Current trends on 5G and AI are pushing network management to its limits. Many new applications such as autonomous driving, haptic sensing, and 3D holographic displaying demand very high computing power with low latency. In order to fulfill these strict requirements, network management has to carefully control the performance of each network domain and network segment.
However, the resources in each network domain are limited and often shared with other third-party applications. In order to solve this problem, network management trends aim towards network slicing techniques and hierarchical multi-domain network orchestration to ensure fine-grained QoS per-flow and flexible end-to-end control of network resources.
Research examples
- End-to-end network slicing: In order to cope with the diverse requirements that services pose to the network such as vehicular communication (V2X), Industrial IoT and Ultra-low latency communications, 3GPP introduced the concept of network slicing, which proposes partitioning the shared physical network infrastructure into independent logical networks, known as Network Slices. Each Network Slice operates as a separate virtual network, individually tailored and configured for serving different purposes, enabling providers to simplify network management by assigning services with different requirements to different customized and carefully dimensioned Network Slices. In this research track we focus on developing reliable solutions to perform Network Slicing on top of several wireless technologies (e.g., in Wi-Fi, LTE, 5G-NR, etc. ) and wired technologies as well, aiming end-to-end network slicing.

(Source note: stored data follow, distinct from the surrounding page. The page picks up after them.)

(** X14.  The geoid correction.  With a comparison level that is not
    negative, the geoid shader gives a fragment exactly the colour and
    the opacity that the fallback shader, run with the same rise,
    opacity and comparison level, gives the same fragment at its height
    minus the local geoid undulation: flooding is decided on the height
    above the geoid. *)
Theorem geoid_correction (u : GeoidUniforms.t) (materialInput : czm_materialInput) :
  0 <= GeoidUniforms.comparisonSLR u ->
  Spec.sameMaterial
    (FLOOD_SHADER_GEOID u materialInput)
    (FLOOD_SHADER_FALLBACK (Spec.fallbackOf u)
       (Spec.atHeight materialInput
          (height materialInput - geoidUndulation u materialInput))).
Proof.
  intro Hc. rewrite geoid_shade, fallback_shade.
  cbn [Spec.atHeight waterMask height Spec.fallbackOf
       FallbackUniforms.floodLevel FallbackUniforms.waterAlpha
       FallbackUniforms.comparisonLevel].
  destruct (gt (waterMask materialInput) 0.5).
  - split; reflexivity.
  - assert (E : ne (GeoidUniforms.comparisonSLR u) 0.0
                = gt (GeoidUniforms.comparisonSLR u) 0.0).
    { apply eq_true_iff_eq. rewrite FloodFacts.gt_true. unfold ne.
      rewrite negb_true_iff. split.
      - intro H. apply Qeq_bool_neq in H.
        destruct (Qlt_le_dec 0.0 (GeoidUniforms.comparisonSLR u)) as [L | L];
          [exact L |].
        exfalso. apply H. apply Qle_antisym; lra.
      - intro H. destruct (Qeq_bool _ _) eqn:E; [| reflexivity].
        apply Qeq_bool_iff in E. lra. }
    rewrite E. apply shade_shift.
Qed.

Lemma geoid_correction_witness :
  Spec.sameMaterial
    (FLOOD_SHADER_GEOID
       {| GeoidUniforms.seaLevelRise := 1.2;
          GeoidUniforms.comparisonSLR := 0.5;
          GeoidUniforms.waterAlpha := 0.55;
          GeoidUniforms.geoidTexture := Sample.flatCanvas (-45);
          GeoidUniforms.geoidMin := Geoid.GEOID_MIN;
          GeoidUniforms.geoidRange := Geoid.GEOID_RANGE |}
       (Sample.landAt (-44)))
    (FLOOD_SHADER_FALLBACK
       (Spec.fallbackOf
          {| GeoidUniforms.seaLevelRise := 1.2;
             GeoidUniforms.comparisonSLR := 0.5;
             GeoidUniforms.waterAlpha := 0.55;
             GeoidUniforms.geoidTexture := Sample.flatCanvas (-45);
             GeoidUniforms.geoidMin := Geoid.GEOID_MIN;
             GeoidUniforms.geoidRange := Geoid.GEOID_RANGE |})
       (Spec.atHeight (Sample.landAt (-44))
          (height (Sample.landAt (-44))
           - geoidUndulation
               {| GeoidUniforms.seaLevelRise := 1.2;
                  GeoidUniforms.comparisonSLR := 0.5;
                  GeoidUniforms.waterAlpha := 0.55;
                  GeoidUniforms.geoidTexture := Sample.flatCanvas (-45);
                  GeoidUniforms.geoidMin := Geoid.GEOID_MIN;
                  GeoidUniforms.geoidRange := Geoid.GEOID_RANGE |}
               (Sample.landAt (-44))))).
Proof.
  apply geoid_correction. vm_compute. discriminate.
Defined.

(** The opacity of the common body. *)
Lemma shade_range (waterAlpha h surface compSurface : Q)
    (flooding comparing : bool) :
  0 <= waterAlpha ->
  0 <= alpha (Spec.shade waterAlpha h surface flooding comparing compSurface)
  /\ alpha (Spec.shade waterAlpha h surface flooding comparing compSurface)
     <= Qmax waterAlpha 0.5.
Proof.
  intro Ha.
  pose proof (Q.le_max_l waterAlpha 0.5) as Hl.
  pose proof (Q.le_max_r waterAlpha 0.5) as Hr.
  unfold Spec.shade. cbv zeta.
  destruct (mask_facts surface h) as ((M0 & M1) & _). cbv beta in M0, M1.
  set (m := 1.0 - smoothstep (surface - 0.35) (surface + 0.35) h) in *.
  destruct flooding, comparing;
    try destruct (ge h (Qmin surface compSurface)
                  && lt h (Qmax surface compSurface));
    repeat test_gt; cbn [alpha]; split; try lra; nra.
Qed.

(** The opacity a material gives a fragment. *)
Lemma material_alpha_range (m : Material) (materialInput : czm_materialInput) :
  0 <= Spec.opacity m ->
  0 <= alpha (czm_getMaterial m materialInput)
  /\ alpha (czm_getMaterial m materialInput) <= Qmax (Spec.opacity m) 0.5.
Proof.
  intro Ha. pose proof (Q.le_max_r (Spec.opacity m) 0.5) as Hr.
  destruct m as [u | u]; cbn [czm_getMaterial].
  - rewrite geoid_shade. destruct (gt (waterMask materialInput) 0.5).
    + cbn [alpha]. split; lra.
    + now apply shade_range.
  - rewrite fallback_shade. destruct (gt (waterMask materialInput) 0.5).
    + cbn [alpha]. split; lra.
    + now apply shade_range.
Qed.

- Multi-domain network testing: Optimizing the allocation of network functions, and network slices in hierarchical multi-tier edge/cloud infrastructures to fulfill application requirements, and at the same time reducing the energy consumption, is not a trivial challenge. Since these architectures may involve different network technologies and orchestration platforms, ensuring the end-to-end fulfilment of the service requirements adds an extra level of complexity. Fortunately, testbed facilities allow researchers to explore and to use very flexible and reconfigurable testing environments. This research track aims to integrate different software-defined network solutions (SDN, network slicing, NFVs, TSN, etc.) and jointly deploy them across different network domains (wired, optical, wireless, IoT, etc.) using public testbed facilities (CityLab, Smart Highway, Virtual Wall, w-iLab.t, etc.).